Exercise instructions —
Looking at the material below, work out how many of its lines hold the string "indexOf". Give that figure alone.

=====

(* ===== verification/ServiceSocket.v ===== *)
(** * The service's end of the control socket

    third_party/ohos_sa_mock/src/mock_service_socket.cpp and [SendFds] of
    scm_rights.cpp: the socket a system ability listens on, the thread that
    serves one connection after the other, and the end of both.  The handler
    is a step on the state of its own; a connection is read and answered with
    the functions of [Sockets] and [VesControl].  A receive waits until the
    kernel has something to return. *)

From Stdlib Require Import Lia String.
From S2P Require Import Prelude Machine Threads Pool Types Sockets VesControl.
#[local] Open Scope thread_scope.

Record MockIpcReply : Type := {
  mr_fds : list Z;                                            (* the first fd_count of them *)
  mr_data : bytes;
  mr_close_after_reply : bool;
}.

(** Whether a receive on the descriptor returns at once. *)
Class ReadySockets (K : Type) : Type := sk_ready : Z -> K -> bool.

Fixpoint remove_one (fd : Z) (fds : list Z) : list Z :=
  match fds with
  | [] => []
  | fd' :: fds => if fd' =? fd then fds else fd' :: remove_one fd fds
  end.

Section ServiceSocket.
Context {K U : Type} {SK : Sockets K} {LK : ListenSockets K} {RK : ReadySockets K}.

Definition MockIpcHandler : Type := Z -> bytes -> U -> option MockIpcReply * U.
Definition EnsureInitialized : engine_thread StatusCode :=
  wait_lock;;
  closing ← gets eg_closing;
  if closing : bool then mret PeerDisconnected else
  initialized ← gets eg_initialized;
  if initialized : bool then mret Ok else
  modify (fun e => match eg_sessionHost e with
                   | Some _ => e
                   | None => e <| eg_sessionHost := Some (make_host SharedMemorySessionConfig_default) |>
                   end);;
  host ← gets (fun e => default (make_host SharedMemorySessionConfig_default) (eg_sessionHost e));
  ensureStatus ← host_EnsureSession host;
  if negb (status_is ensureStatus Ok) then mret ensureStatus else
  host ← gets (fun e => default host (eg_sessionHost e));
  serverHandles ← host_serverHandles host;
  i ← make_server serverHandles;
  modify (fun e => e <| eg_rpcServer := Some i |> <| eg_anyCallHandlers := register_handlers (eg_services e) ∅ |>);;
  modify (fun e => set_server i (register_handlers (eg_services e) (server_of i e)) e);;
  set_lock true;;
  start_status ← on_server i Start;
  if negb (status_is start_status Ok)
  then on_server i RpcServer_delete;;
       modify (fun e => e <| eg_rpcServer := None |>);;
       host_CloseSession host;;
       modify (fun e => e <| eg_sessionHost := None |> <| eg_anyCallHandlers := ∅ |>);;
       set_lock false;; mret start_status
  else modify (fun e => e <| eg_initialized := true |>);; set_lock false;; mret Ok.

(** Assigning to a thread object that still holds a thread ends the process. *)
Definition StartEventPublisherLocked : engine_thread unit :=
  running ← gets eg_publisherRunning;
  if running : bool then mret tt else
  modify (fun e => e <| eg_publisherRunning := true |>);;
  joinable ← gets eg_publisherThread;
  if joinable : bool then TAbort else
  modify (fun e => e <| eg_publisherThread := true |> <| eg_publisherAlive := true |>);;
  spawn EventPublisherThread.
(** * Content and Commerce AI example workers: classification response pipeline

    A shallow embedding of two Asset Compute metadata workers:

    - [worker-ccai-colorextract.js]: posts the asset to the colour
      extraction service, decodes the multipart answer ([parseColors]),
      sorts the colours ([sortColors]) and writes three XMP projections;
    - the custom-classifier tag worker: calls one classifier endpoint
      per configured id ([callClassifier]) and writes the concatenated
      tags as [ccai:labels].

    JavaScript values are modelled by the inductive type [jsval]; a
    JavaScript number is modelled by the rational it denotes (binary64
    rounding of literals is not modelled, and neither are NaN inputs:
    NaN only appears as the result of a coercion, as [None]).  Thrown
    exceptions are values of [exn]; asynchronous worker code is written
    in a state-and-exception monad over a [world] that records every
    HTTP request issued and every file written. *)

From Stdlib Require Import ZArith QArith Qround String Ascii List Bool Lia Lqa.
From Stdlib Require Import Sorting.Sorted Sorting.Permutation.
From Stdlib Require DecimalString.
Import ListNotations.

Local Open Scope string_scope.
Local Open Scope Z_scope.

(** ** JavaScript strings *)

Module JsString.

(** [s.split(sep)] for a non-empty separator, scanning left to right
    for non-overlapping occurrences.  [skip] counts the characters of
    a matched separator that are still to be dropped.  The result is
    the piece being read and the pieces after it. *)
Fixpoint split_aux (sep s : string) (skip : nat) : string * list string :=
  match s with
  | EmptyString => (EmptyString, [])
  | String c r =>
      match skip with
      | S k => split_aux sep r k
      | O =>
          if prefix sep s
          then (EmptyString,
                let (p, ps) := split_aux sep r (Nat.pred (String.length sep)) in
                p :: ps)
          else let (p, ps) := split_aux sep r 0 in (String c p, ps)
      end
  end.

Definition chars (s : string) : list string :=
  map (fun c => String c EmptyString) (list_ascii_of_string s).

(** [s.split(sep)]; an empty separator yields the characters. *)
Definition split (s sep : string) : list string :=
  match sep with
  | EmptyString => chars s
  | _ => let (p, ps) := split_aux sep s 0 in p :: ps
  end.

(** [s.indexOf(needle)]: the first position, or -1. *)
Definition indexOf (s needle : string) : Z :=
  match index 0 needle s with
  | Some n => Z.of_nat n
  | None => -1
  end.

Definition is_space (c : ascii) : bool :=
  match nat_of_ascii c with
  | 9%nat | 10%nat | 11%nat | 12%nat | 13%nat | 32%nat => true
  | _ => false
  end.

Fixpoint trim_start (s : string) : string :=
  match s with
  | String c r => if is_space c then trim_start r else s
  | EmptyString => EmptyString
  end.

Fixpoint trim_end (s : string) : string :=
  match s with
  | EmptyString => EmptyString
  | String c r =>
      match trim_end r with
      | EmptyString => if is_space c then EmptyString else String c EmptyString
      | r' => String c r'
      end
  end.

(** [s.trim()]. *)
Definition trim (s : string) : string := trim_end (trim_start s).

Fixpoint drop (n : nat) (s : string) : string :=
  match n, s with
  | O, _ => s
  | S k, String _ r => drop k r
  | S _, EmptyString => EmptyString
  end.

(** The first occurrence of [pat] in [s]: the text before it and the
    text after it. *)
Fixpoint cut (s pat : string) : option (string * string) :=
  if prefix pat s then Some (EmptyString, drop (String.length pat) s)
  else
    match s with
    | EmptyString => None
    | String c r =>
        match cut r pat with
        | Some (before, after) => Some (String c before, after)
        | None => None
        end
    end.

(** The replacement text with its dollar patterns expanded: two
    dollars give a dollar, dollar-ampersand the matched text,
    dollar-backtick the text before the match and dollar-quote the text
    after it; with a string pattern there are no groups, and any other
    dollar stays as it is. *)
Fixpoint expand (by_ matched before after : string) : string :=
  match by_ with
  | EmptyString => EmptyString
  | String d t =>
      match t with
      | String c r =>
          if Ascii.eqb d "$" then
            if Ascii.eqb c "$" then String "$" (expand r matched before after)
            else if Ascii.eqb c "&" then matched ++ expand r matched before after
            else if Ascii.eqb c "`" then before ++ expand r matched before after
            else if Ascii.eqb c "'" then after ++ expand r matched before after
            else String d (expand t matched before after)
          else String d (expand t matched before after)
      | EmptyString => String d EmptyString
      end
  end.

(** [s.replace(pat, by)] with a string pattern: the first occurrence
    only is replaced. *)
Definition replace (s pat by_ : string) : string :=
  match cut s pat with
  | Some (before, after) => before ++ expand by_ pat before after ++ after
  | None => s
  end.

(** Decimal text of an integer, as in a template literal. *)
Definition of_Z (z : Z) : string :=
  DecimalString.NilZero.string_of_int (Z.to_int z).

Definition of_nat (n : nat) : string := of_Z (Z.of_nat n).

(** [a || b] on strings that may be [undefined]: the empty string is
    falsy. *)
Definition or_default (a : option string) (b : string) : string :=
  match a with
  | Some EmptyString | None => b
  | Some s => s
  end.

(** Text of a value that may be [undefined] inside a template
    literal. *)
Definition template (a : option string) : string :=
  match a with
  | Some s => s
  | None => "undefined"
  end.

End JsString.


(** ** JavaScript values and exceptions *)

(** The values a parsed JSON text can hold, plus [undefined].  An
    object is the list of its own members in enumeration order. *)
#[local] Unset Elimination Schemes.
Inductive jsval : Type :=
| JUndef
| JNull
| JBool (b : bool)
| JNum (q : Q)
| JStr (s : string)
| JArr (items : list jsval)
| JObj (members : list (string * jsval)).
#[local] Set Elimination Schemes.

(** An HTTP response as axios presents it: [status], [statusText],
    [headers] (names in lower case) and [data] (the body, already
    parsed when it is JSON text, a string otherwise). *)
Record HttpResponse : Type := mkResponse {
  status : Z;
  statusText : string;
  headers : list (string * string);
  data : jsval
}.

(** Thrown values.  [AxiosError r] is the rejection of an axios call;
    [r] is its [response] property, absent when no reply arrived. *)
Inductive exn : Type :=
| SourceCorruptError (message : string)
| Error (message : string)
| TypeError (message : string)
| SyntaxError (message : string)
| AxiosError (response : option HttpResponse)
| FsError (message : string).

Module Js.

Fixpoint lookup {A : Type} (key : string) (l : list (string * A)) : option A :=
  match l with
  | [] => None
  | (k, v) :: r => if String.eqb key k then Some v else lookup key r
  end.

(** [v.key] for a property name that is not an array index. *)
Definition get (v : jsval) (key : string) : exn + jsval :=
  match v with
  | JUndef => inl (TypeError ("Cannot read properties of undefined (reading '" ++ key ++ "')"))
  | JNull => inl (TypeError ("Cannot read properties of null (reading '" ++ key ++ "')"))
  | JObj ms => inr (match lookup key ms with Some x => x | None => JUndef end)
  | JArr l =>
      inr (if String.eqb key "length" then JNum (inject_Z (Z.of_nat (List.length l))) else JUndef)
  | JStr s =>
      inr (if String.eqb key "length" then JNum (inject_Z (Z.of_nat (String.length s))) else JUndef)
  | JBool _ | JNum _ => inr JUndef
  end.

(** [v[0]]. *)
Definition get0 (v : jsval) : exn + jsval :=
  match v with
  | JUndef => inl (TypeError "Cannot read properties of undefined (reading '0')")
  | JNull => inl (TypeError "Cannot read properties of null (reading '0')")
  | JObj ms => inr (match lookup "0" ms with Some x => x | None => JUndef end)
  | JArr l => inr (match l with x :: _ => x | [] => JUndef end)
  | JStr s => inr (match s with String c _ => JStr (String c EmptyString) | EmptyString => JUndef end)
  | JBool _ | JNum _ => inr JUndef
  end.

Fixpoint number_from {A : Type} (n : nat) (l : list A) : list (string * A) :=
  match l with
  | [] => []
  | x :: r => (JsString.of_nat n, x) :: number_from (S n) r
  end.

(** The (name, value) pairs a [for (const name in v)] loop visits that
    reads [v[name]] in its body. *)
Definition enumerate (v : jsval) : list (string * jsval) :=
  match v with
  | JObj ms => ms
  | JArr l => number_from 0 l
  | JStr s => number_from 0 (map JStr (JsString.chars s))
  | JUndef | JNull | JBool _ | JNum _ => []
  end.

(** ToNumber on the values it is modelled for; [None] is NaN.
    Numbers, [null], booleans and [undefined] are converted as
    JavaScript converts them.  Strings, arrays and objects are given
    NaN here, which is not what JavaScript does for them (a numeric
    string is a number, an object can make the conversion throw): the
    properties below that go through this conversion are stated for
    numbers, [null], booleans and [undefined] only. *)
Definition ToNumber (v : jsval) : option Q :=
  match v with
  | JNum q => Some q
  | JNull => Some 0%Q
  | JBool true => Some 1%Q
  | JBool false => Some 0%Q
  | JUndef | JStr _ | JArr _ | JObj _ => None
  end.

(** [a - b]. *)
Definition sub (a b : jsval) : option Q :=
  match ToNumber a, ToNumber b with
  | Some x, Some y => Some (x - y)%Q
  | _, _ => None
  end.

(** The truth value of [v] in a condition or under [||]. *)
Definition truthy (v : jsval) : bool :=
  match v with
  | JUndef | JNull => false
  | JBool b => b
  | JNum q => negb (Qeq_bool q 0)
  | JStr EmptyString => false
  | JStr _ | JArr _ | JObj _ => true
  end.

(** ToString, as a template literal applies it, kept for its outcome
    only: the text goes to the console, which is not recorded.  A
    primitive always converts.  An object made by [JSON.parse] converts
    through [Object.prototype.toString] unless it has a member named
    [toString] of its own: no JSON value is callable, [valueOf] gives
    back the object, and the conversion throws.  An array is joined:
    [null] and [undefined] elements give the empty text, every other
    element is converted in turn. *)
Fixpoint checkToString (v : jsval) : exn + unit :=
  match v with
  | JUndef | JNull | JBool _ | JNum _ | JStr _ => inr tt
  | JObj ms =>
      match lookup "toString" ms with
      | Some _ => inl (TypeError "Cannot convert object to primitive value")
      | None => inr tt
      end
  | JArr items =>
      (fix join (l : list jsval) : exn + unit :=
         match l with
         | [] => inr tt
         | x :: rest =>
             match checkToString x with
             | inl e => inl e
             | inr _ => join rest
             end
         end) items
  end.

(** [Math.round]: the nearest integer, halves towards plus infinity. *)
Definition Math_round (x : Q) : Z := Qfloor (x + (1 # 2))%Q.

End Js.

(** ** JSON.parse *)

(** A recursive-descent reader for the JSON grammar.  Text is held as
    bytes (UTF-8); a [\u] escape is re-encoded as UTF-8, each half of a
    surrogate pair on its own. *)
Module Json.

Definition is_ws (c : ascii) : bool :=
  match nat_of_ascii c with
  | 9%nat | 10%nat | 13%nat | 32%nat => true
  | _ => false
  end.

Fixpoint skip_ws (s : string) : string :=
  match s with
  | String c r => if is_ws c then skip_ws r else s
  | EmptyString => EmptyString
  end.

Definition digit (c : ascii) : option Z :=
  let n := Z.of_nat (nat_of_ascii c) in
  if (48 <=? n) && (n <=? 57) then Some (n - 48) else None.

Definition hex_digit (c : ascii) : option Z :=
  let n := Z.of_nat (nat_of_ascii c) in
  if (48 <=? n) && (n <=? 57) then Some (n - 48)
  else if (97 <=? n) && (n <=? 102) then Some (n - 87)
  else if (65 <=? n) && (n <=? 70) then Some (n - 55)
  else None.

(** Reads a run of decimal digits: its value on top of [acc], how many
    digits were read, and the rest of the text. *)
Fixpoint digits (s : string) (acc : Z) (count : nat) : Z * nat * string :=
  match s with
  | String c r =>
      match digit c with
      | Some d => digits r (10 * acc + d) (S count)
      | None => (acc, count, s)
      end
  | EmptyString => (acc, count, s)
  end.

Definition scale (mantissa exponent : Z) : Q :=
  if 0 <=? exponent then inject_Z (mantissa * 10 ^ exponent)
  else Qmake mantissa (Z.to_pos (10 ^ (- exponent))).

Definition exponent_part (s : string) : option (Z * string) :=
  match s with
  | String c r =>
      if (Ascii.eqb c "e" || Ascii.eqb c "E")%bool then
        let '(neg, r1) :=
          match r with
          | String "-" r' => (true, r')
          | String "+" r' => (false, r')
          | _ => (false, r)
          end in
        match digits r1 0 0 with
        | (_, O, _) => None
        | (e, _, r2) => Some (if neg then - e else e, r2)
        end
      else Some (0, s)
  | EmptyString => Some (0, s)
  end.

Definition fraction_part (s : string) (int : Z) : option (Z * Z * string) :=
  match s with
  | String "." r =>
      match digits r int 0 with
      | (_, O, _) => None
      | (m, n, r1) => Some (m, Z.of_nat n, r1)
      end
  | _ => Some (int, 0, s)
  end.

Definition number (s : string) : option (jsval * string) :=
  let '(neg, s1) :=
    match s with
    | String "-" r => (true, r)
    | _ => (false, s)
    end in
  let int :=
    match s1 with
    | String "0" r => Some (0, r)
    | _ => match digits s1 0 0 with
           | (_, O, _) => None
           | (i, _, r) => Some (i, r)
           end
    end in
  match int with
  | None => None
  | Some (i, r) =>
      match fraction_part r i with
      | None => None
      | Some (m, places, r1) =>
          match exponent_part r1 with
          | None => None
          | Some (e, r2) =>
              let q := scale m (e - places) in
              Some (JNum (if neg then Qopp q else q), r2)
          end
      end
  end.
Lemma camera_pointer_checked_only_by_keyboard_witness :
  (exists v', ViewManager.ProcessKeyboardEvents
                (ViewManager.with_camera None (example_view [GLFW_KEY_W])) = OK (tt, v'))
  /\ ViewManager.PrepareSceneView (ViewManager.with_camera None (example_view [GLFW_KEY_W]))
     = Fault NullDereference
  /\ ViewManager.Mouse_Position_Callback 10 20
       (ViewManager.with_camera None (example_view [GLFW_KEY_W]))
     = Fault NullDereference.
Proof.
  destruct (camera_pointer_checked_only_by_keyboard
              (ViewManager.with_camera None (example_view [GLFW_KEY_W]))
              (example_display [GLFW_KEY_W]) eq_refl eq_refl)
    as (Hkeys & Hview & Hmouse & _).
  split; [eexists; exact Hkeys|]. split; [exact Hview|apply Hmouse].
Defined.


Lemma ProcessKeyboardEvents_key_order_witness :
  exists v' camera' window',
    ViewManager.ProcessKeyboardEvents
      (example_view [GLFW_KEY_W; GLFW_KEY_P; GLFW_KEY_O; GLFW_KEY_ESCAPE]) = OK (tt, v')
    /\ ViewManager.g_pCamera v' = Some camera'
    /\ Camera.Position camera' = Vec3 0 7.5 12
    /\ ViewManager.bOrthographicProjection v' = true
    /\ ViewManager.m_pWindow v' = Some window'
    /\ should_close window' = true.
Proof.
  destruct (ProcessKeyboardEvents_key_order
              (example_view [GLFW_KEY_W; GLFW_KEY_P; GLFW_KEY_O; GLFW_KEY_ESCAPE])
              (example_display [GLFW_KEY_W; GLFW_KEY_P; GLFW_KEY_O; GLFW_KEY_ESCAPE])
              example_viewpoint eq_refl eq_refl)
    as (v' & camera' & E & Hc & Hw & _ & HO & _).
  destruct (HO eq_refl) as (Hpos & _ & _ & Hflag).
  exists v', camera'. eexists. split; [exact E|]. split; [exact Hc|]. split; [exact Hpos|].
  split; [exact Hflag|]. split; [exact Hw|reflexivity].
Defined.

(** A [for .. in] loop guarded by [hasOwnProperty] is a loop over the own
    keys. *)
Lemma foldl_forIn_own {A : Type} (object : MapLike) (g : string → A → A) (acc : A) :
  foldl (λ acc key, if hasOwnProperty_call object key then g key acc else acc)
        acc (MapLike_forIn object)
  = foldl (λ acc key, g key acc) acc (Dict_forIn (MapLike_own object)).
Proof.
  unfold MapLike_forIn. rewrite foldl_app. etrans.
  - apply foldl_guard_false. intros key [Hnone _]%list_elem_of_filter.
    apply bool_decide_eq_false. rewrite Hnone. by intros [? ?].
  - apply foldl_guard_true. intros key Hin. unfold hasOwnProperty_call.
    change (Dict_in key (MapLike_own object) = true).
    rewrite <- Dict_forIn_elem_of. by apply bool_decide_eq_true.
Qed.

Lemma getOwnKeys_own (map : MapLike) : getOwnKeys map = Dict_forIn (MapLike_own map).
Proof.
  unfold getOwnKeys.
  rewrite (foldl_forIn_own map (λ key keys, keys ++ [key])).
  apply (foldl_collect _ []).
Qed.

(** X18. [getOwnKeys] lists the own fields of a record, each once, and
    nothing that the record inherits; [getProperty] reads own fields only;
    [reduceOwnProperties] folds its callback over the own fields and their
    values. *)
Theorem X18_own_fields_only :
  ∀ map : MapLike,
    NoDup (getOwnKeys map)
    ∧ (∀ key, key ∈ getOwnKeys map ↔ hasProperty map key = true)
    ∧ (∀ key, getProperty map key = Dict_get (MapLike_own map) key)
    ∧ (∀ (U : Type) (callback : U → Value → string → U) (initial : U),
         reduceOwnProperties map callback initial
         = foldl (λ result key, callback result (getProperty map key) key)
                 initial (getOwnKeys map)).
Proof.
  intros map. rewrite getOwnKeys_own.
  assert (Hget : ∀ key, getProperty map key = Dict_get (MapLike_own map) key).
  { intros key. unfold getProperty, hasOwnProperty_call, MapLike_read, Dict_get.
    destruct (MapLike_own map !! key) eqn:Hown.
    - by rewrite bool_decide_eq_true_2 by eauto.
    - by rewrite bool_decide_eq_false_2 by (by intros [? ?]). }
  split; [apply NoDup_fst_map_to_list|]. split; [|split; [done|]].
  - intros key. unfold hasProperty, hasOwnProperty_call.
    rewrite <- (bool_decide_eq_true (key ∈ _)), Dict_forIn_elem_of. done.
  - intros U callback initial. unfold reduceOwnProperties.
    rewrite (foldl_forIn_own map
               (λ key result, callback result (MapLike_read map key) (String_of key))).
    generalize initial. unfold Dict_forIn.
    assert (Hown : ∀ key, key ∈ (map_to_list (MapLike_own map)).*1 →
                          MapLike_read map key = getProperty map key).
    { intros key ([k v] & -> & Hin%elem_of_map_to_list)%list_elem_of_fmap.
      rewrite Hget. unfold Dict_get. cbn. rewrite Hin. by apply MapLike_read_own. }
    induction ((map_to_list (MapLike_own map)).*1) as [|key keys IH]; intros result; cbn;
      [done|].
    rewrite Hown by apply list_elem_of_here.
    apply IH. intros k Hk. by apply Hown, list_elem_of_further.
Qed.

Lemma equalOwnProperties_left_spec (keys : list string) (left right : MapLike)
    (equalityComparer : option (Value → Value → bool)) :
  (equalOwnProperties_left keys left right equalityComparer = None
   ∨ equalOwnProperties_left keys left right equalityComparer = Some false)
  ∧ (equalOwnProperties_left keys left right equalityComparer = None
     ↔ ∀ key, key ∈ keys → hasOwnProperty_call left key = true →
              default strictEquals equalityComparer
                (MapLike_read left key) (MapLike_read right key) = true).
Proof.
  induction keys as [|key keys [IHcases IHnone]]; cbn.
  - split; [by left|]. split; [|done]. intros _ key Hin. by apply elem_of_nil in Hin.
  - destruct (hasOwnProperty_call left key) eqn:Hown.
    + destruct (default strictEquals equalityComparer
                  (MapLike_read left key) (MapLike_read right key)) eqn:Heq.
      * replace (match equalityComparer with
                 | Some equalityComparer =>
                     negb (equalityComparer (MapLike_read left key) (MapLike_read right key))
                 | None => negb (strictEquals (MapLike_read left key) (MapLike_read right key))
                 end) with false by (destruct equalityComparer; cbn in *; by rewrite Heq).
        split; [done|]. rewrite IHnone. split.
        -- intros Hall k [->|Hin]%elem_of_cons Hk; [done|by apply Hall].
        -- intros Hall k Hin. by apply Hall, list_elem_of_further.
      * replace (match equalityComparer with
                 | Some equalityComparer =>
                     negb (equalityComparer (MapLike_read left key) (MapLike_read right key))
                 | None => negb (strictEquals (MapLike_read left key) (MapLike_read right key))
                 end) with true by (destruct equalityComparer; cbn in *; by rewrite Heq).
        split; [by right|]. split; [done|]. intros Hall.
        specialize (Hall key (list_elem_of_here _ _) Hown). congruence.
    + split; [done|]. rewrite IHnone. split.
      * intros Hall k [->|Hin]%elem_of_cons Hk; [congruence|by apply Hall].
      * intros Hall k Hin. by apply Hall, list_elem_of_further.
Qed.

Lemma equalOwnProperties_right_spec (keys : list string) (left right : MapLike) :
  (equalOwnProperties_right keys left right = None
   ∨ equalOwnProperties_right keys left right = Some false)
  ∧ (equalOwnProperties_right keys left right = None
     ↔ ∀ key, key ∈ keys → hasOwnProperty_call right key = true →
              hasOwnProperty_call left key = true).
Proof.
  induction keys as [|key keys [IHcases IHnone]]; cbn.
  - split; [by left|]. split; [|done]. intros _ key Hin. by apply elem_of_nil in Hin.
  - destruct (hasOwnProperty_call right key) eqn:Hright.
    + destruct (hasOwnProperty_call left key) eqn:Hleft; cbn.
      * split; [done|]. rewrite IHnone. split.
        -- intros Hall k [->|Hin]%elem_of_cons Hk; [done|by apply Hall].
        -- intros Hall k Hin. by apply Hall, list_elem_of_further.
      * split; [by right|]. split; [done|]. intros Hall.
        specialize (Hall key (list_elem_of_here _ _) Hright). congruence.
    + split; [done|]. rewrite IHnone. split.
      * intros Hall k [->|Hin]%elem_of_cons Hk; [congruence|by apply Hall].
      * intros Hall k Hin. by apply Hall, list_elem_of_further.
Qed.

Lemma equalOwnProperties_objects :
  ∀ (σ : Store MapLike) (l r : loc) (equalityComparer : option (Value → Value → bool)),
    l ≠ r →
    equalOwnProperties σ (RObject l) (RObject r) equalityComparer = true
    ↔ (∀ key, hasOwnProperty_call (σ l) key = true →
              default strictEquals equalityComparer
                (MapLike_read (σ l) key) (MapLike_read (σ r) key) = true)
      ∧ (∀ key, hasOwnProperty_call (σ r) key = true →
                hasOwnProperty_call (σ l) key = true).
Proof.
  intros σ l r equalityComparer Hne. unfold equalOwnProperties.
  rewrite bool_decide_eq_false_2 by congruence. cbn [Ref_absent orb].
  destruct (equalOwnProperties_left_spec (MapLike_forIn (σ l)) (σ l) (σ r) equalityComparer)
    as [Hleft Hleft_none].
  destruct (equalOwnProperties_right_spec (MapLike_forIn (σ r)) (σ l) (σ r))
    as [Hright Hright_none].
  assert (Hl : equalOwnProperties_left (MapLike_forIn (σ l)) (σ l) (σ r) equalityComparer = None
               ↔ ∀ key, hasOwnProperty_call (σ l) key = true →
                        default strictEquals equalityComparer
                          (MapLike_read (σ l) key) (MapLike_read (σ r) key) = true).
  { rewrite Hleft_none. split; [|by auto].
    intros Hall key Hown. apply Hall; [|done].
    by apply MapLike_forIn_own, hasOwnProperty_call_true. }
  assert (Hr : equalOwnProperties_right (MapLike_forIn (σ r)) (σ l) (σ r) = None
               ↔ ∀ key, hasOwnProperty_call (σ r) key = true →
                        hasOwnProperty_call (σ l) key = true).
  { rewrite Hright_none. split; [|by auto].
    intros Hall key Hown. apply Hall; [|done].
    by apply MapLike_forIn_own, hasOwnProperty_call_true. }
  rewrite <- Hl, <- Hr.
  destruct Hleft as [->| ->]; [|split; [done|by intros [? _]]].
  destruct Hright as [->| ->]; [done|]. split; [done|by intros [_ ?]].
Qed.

=====

Solution for this problem —
2